Methods and Results: DNA fragments were amplified and sequenced for 26 loci representing housekeeping genes, open reading frames (ORFs) of unknown functions or intergenic regions. A set of seven loci was tested on 84 Saccharomyces cerevisiae strains, including 65 strains isolated from traditional wineries in Lebanon, commercial wine strains and Asian isolates. An overall sequence diversity of 2·05% was observed, consisting of single nucleotide polymorphisms, 60% of them occurring in a heterozygous state. The number of polymorphic sites per locus varied between 4 and 14. The same set of strains was analysed by microsatellite typing on six polymorphic loci and by interdelta amplification.

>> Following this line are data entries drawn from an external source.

(** * Spiking-network core of [train.py]: quantizer, LIF update, surrogate
      estimator, quantized linear layer, input encoding and hex packing.

    Numbers.  The fixed-point pipeline (rounding, clipping, thresholding,
    the linear layer) is modelled over exact rationals [Q], so every
    definition below evaluates; the surrogate kernels of the backward pass
    need [exp], [sqrt] and [PI] and are modelled over the reals [R].
    Both are the arithmetic of the original without the rounding of its
    32-bit floats.  Where that rounding decides the result, in the sum of
    the LIF update, the code is given a second time over IEEE 754 binary32
    numbers (module [Float32]), with the standard library's specification
    of floating-point arithmetic.

    Tensors.  A tensor is its shape together with its elements in row-major
    order, as torch stores a contiguous tensor.  Element-wise operations
    with a scalar map over the elements; element-wise operations between two
    tensors need equal shapes here (torch's broadcasting between different
    shapes is not modelled: such a call is reported as [RuntimeError]). *)

From Stdlib Require Import String Ascii.
From Stdlib Require Import Reals.
From Stdlib Require Import QArith Qround Qminmax Qabs Qpower ZArith List Lia Psatz Bool.
From Stdlib Require DecimalString HexadecimalString.
From Stdlib Require Import SpecFloat.
Import ListNotations.

(* ------------------------------------------------------------------ *)
(** ** Outcomes of a Python call *)
(* ------------------------------------------------------------------ *)

(** The exceptions that matter below.  [ConfigurationError] is the error
    kind the specification names for an unknown surrogate mode; no path of
    [train.py] raises it. *)
Inductive exception : Type :=
  | RuntimeError
  | IndexError
  | ValueError
  | ConfigurationError.

Inductive result (A : Type) : Type :=
  | Ok (a : A)
  | Raise (e : exception).

Arguments Ok {A} a.
Arguments Raise {A} e.

Definition bind {A B : Type} (r : result A) (k : A -> result B) : result B :=
  match r with
  | Ok a => k a
  | Raise e => Raise e
  end.

Notation "x <- r ;; k" := (bind r (fun x => k))
  (at level 61, r at next level, right associativity).

(* ------------------------------------------------------------------ *)
(** ** Tensors *)
(* ------------------------------------------------------------------ *)

Record tensor (A : Type) : Type := mkTensor {
  shape : list nat;
  values : list A
}.

Arguments mkTensor {A} shape values.
Arguments shape {A} t.
Arguments values {A} t.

Conclusions: Clustering of MLST profiles clearly differentiated the Asian group of strains from Lebanese and European commercial strains that appear closely related. The current MLST scheme appears less discriminatory (92·27%) on closely related wine yeasts than microsatellite or interdelta typing (>99%).
Significance and Impact of the Study: MLST is a highly reliable method for relatedness inference and promising for wine yeast typing.